Every entry must appear in the output exactly as it does here.

_____

(** C33: what reaches the upstream.  Reading the first flight always ends, and
    it succeeds exactly when what the client sent starts with plaintext
    handshake records that carry, however it is fragmented, a complete
    ClientHello the gateway accepts for the host of the tunnel; the bytes
    replayed are those records, exactly as they were sent and no more than
    needed to complete the message, and everything after them is left in the
    connection. *)
Theorem readClientHello_spec `{Unicode} r host bytes rest :
  readClientHello r host <> None
  /\ (readClientHello r host = Some (Ok (bytes, rest)) <->
      exists recs h, flight host recs h /\ bytes = wire recs /\ r = bytes ++ rest).
Proof.
  unfold readClientHello. change (mkReading [] [] 4 r) with (after [] 4 r).
  assert (next_want (carried []) 4 = Some 4) as W0 by done. split.
  { pose proof (read_hello_total (S (List.length r)) (after [] 4 r) ltac:(simpl; lia)) as T.
    destruct (read_hello _ _) as [[s|]|]; try done.
    pose proof (checkClientHello_total (take (N.to_nat (want s - 4)) (drop 4 (message s))) host) as T'.
    by destruct (checkClientHello _ _) as [[]|]. }
  split.
  - destruct (read_hello _ _) as [[s|]|] eqn:R; try done. apply (read_hello_Ok _ _ _ _ _ W0) in R.
    destruct R as (recs & w & _ & Es & -> & RF & WL & N & L & U). cbn [app] in *.
    destruct (proj1 (next_want_body _ _) (conj N L)) as (body & x & M & B & Ew).
    rewrite Es. cbn [after message want records conn]. rewrite M, Ew, body_of_message.
    destruct (checkClientHello body host) as [[[]|]|] eqn:C; try done. intros [= <- <-].
    apply checkClientHello_accepts in C as (h & O & ->). exists recs, h. split; [|done].
    assert (4 <= w) by lia. split; try done.
    + apply WL. intros ->. change (carried []) with (@nil ascii) in L. change (lenN []) with 0 in L. lia.
    + rewrite M. by eexists.
    + rewrite handshake_length, <- Ew. by apply (unfinished_spec recs w N L).
  - intros (recs & h & [RF WL O B [x M] F] & -> & ->).
    destruct (proj2 (next_want_body (carried recs) (4 + lenN (hello_bytes h)))) as [N L]; [by eauto|].
    rewrite (proj2 (read_hello_Ok (S (List.length (wire recs ++ rest))) [] 4 (wire recs ++ rest)
                      (after recs (4 + lenN (hello_bytes h)) rest) W0)).
    + cbn [after message want records conn]. rewrite M, body_of_message.
      by rewrite (proj2 (checkClientHello_accepts (hello_bytes h) host)) by eauto.
    + exists recs, (4 + lenN (hello_bytes h)). cbn [app after conn]. split_and!; try done.
      * pose proof (wire_length recs). rewrite length_app. lia.
      * apply (unfinished_spec recs _ N L). by rewrite <- handshake_length.
Qed.

(** A hello in two records, as a client may send it. *)
Definition sample_hello : Hello :=
  mkHello (byte_of 3) (repeat (byte_of 7) 32) [] [byte_of 19; byte_of 1] [byte_of 0]
    [(43, [byte_of 2; byte_of 3; byte_of 4]); (0, server_name_bytes (chars "API.example.com"))].
Definition sample_records : list (ascii * list ascii) :=
  let m := handshake_bytes (hello_bytes sample_hello) in [(byte_of 1, take 3 m); (byte_of 3, drop 3 m)].
Example hello_forwarded :
  readClientHello (wire sample_records ++ chars "more") "api.example.com" = Some (Ok (wire sample_records, chars "more")).
Proof. vm_compute. reflexivity. Qed.
Example hello_refused :
  readClientHello (wire sample_records) "other.example.com" = Some (Err (New "TLS server name does not match CONNECT host")).
Proof. vm_compute. reflexivity. Qed.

_____

**EXPECTED ANSWER**:
(** C33: what reaches the upstream.  Reading the first flight always ends, and
    it succeeds exactly when what the client sent starts with plaintext
    handshake records that carry, however it is fragmented, a complete
    ClientHello the gateway accepts for the host of the tunnel; the bytes
    replayed are those records, exactly as they were sent and no more than
    needed to complete the message, and everything after them is left in the
    connection. *)
Theorem readClientHello_spec `{Unicode} r host bytes rest :
  readClientHello r host <> None
  /\ (readClientHello r host = Some (Ok (bytes, rest)) <->
      exists recs h, flight host recs h /\ bytes = wire recs /\ r = bytes ++ rest).
Proof.
  unfold readClientHello. change (mkReading [] [] 4 r) with (after [] 4 r).
  assert (next_want (carried []) 4 = Some 4) as W0 by done. split.
  { pose proof (read_hello_total (S (List.length r)) (after [] 4 r) ltac:(simpl; lia)) as T.
    destruct (read_hello _ _) as [[s|]|]; try done.
    pose proof (checkClientHello_total (take (N.to_nat (want s - 4)) (drop 4 (message s))) host) as T'.
    by destruct (checkClientHello _ _) as [[]|]. }
  split.
  - destruct (read_hello _ _) as [[s|]|] eqn:R; try done. apply (read_hello_Ok _ _ _ _ _ W0) in R.
    destruct R as (recs & w & _ & Es & -> & RF & WL & N & L & U). cbn [app] in *.
    destruct (proj1 (next_want_body _ _) (conj N L)) as (body & x & M & B & Ew).
    rewrite Es. cbn [after message want records conn]. rewrite M, Ew, body_of_message.
    destruct (checkClientHello body host) as [[[]|]|] eqn:C; try done. intros [= <- <-].
    apply checkClientHello_accepts in C as (h & O & ->). exists recs, h. split; [|done].
    assert (4 <= w) by lia. split; try done.
    + apply WL. intros ->. change (carried []) with (@nil ascii) in L. change (lenN []) with 0 in L. lia.
    + rewrite M. by eexists.
    + rewrite handshake_length, <- Ew. by apply (unfinished_spec recs w N L).
  - intros (recs & h & [RF WL O B [x M] F] & -> & ->).
    destruct (proj2 (next_want_body (carried recs) (4 + lenN (hello_bytes h)))) as [N L]; [by eauto|].
    rewrite (proj2 (read_hello_Ok (S (List.length (wire recs ++ rest))) [] 4 (wire recs ++ rest)
                      (after recs (4 + lenN (hello_bytes h)) rest) W0)).
    + cbn [after message want records conn]. rewrite M, body_of_message.
      by rewrite (proj2 (checkClientHello_accepts (hello_bytes h) host)) by eauto.
    + exists recs, (4 + lenN (hello_bytes h)). cbn [app after conn]. split_and!; try done.
      * pose proof (wire_length recs). rewrite length_app. lia.
      * apply (unfinished_spec recs _ N L). by rewrite <- handshake_length.
Qed.

(** A hello in two records, as a client may send it. *)
Definition sample_hello : Hello :=
  mkHello (byte_of 3) (repeat (byte_of 7) 32) [] [byte_of 19; byte_of 1] [byte_of 0]
    [(43, [byte_of 2; byte_of 3; byte_of 4]); (0, server_name_bytes (chars "API.example.com"))].
Definition sample_records : list (ascii * list ascii) :=
  let m := handshake_bytes (hello_bytes sample_hello) in [(byte_of 1, take 3 m); (byte_of 3, drop 3 m)].
Example hello_forwarded :
  readClientHello (wire sample_records ++ chars "more") "api.example.com" = Some (Ok (wire sample_records, chars "more")).
Proof. vm_compute. reflexivity. Qed.
Example hello_refused :
  readClientHello (wire sample_records) "other.example.com" = Some (Err (New "TLS server name does not match CONNECT host")).
Proof. vm_compute. reflexivity. Qed.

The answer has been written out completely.